Esaurita la fase storica in cui si è potuto pensare a un panafricanismo basato su una immaginaria comunità di cultura, che implicava la rimozione delle disomogeneità fra le diverse realtà sociali del continente e coltivava l’illusione del ritorno a un presunto comunitarismo pre-coloniale, si ripropone oggi l’urgenza e la necessità del panafricanismo politico come comune progetto di fuoruscita dalla dipendenza neocoloniale. Le élite borghesi emerse dal processo di liberazione nazionale si sono infatti rivelate incapaci di promuovere un vero sviluppo, basato sull’aumento della produzione, sulla creazione di infrastrutture moderne, sull’innovazione tecnologica e sulla crescita dell’occupazione. Il fatto che oggi esista una (ristretta) classe di super ricchi africani non è un sintomo di sviluppo autonomo bensì del ruolo di intermediazione che questo strato sociale svolge nei confronti del grande capitale straniero. Rilanciare il progetto di un panafricanismo politico rivoluzionario, scrive Bouamama, significa contrastare i discorsi panafricanisti in chiave neoliberale che stanno proliferando in sintonia con l’entrata in vigore (2021) dello ZLECAF (Zona di libero scambio africana). 


Il soggetto politico che può svolgere il ruolo di lottare contro il progetto di integrazione del continente africano nel processo di mondializzazione liberista, non sono le borghesie nazionali, che di tale processo sono complici, bensì le larghe masse popolari (torneremo sul tema  discutendo il pensiero di Cabral): oggi come ieri sono solo loro, assieme  a certi settori di piccola borghesia, a incarnare interessi economici e sociali di carattere antimperialista e anticapitalista.

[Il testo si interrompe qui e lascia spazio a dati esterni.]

(** X1.  Outside a browser an ingestion never reaches the storage adapter:
    it fails and leaves the world as it found it; what it throws is one of
    its own errors other than MissingExpiry, or the error with which the
    library rejects the authority or the ID token. *)
Theorem headless_ingestion_never_writes this request response options (w : W) :
  TokenCache.isBrowserEnvironment this = false ->
  exists e,
    TokenCache.loadExternalTokens this request response options w
    = (w, Throw e) /\
    (forall field, e <> UnableToLoadTokenError (MissingExpiry field)) /\
    (forall code,
       e = CollaboratorError code ->
       (exists authorityString,
          SilentRequest.account request = None /\
          truthy (SilentRequest.authority request) = Some authorityString /\
          authorityError authorityString
            (SilentRequest.azureCloudOptions request) = Some code) \/
       (exists id_token,
          truthy (ExternalTokenResponse.id_token response) = Some id_token /\
          tokenError id_token = Some code)).
Proof.
  intros Hb. rewrite loadExternalTokens_branches.
  destruct (identityInputs request response options) as [i|e] eqn:Hi.
  - pose proof (identityInputs_idToken _ _ _ _ Hi) as Htok.
    unfold loadRecord.
    destruct (tokenError (idTokenString i)) as [code|] eqn:Hparse.
    + rewrite (loadAccount_unparsed _ _ _ _ _ _ _ Hparse).
      exists (CollaboratorError code). split; [reflexivity|].
      split; [discriminate|]. intros c Hc. inversion Hc; subst c. right.
      now exists (idTokenString i).
    + unfold TokenCache.loadAccount. rewrite Hparse, guard_None.
      match goal with
      | |- context [match truthy ?h with _ => _ end] => destruct (truthy h)
      end.
      * rewrite Hb. exists (UnableToLoadTokenError UnsupportedEnvironment).
        split; [reflexivity|]. split; [discriminate|]. intros c Hc.
        discriminate Hc.
      * exists (UnableToLoadTokenError UnresolvedIdentity).
        split; [reflexivity|]. split; [discriminate|]. intros c Hc.
        discriminate Hc.
  - exists e. split; [reflexivity|].
    apply identityInputs_Throw in Hi
      as [-> | [-> | [-> | (u & c & Ha & Hu & Hrej & ->)]]];
      (split; [discriminate|]); intros c' Hc; try discriminate Hc.
    inversion Hc; subst c'. left. now exists u.
Qed.
Lemma alldigits_string_of_uint d :
  Py.alldigits (NilEmpty.string_of_uint d) = true.
Proof. induction d; simpl; auto. Qed.

Lemma string_of_uint_nonempty d :
  d <> Decimal.Nil -> NilEmpty.string_of_uint d <> EmptyString.
Proof. destruct d; simpl; congruence. Qed.

Lemma unsigned_string_of_uint d :
  d <> Decimal.Nil ->
  Py.unsigned (NilEmpty.string_of_uint d) = Some (Z.of_uint d).
Proof.
  intros Hd. unfold Py.unsigned.
  destruct (digits_of_alldigits _ (alldigits_string_of_uint d)) as [_ H].
  rewrite (H (string_of_uint_nonempty d Hd)). simpl.
  now rewrite NilEmpty.usu.
Qed.

(** A string of digits does not start with a sign. *)
Lemma int_of_digits s :
  Py.alldigits s = true -> s <> EmptyString ->
  Py.int s = match Py.unsigned s with Some z => Ok z | None => Raise ValueError end.
Proof.
  intros Hs Hne. unfold Py.int.
  rewrite (lstrip_by_alldigits _ _ isdigit_not_isspace_int Hs).
  rewrite (rstrip_by_alldigits _ _ isdigit_not_isspace_int Hs).
  destruct s as [|c s]; [congruence|].
  simpl in Hs. apply andb_true_iff in Hs as [Hc _].
  destruct c as [[] [] [] [] [] [] [] []]; try discriminate Hc; reflexivity.
Qed.

(** [int(str(z)) == z] *)
Lemma int_str z : Py.int (Py.str z) = Ok z.
Proof.
  destruct z as [|p|p]; [reflexivity| |].
  - unfold Py.str. simpl.
    pose proof (Unsigned.to_uint_nonnil p) as Hp.
    assert (E : NilZero.string_of_uint (Pos.to_uint p)
                = NilEmpty.string_of_uint (Pos.to_uint p))
      by (destruct (Pos.to_uint p); [congruence | reflexivity ..]).
    rewrite E, int_of_digits, unsigned_string_of_uint
      by auto using alldigits_string_of_uint, string_of_uint_nonempty.
    unfold Z.of_uint. now rewrite Unsigned.of_to.
  - unfold Py.str. simpl.
    pose proof (Unsigned.to_uint_nonnil p) as Hp.
    assert (E : NilZero.string_of_uint (Pos.to_uint p)
                = NilEmpty.string_of_uint (Pos.to_uint p))
      by (destruct (Pos.to_uint p); [congruence | reflexivity ..]).
    rewrite E. unfold Py.int.
    change (Py.lstrip_by Py.isspace_int (String "-" ?s)) with (String "-" s).
    assert (Hr : forall s, Py.alldigits s = true -> s <> EmptyString ->
                   Py.rstrip_by Py.isspace_int (String "-" s) = String "-" s).
    { intros s Hs Hne. simpl.
      rewrite (rstrip_by_alldigits _ _ isdigit_not_isspace_int Hs).
      destruct s; [congruence | reflexivity]. }
    rewrite Hr by auto using alldigits_string_of_uint, string_of_uint_nonempty.
    rewrite unsigned_string_of_uint by assumption. simpl.
    unfold Z.of_uint. now rewrite Unsigned.of_to.
Qed.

La trasformazione della lotta antimperialista in lotta per il socialismo, argomenta Bouamama, implica la fuoruscita dal panafricanismo “culturalista” e la consapevolezza che non si dà liberazione culturale senza liberazione economica e politica. Per quanto riguarda il primo aspetto, Bouamama rilancia la tesi di Nkrumah, a sua volta debitore di Samir Amin (8), secondo cui nessuna indipendenza economica sarà possibile senza attuare una strategia di sganciamento (delinking) nei confronti dell’economia dominata dal capitalismo occidentale. Occorre garantire la possibilità di un aumento del prezzo delle materie prime (ponendo fine allo scambio ineguale fra materie prime a basso prezzo delle periferie e prodotti industriali a prezzo elevato delle metropoli), sviluppare una industrializzazione autonoma (ponendo fine alla specializzazione i produttiva in materie prime – e forza lavoro! - a basso prezzo). Si tratta cioè di dare vita a economie autocentrate, il che non significa autarchia bensì sviluppare relazioni di scambio finalizzate all’accumulazione interna (Notiamo che a questi principi si è ispirata la politica economica cinese dopo le riforme degli anni Settanta, con i formidabili risultati che tutti conosciamo). Delinking significa, fra le altre cose, riprogettare la rete dei trasporti africani per renderla funzionale agli interscambi interni, eliminare le barriere doganali fra stati (e rafforzare quelle nei confronti dei prodotti metropolitani), e lavorare in prospettiva della costruzione di una comunità monetaria africana (il progetto di allargamento dei Brics in funzione di sganciamento dal signoraggio del dollaro – è il caso di aggiungere - può essere in tal senso un fattore strategico). 


Kwame Nkrumah 



Tutto ciò non può essere realizzato in assenza di un ruolo centrale dello stato, per cui Bouamama contrappone alle tesi antistataliste di destra e sinistra lo slogan: “l’Africa non soffre per troppo stato  ma di troppo poco stato”. Quest’affermazione chiama in causa le critiche degli “antinazionalisti” che (come vedremo nelle prossime puntate di questo trittico africano) addebitano le contraddizioni del processo di liberazione al fatto di avere ingabbiato le energie della lotta per l’indipendenza nel modello dello stato-nazione. Gli antinazionalisti, argomenta Bouamama, dimenticano una serie di aspetti fondamentali del processo di liberazione dal dominio coloniale e neocoloniale: 


Uno. Anche i regimi più reazionari e infeudati all’imperialismo sono stati costretti a soddisfare almeno in parte le esigenze popolari, per cui l’affermazione secondo cui in certi Paesi africani la gente starebbe oggi peggio di quando erano colonie è una boutade priva di fondamento che fa oggettivamente il gioco degli interessi imperialisti.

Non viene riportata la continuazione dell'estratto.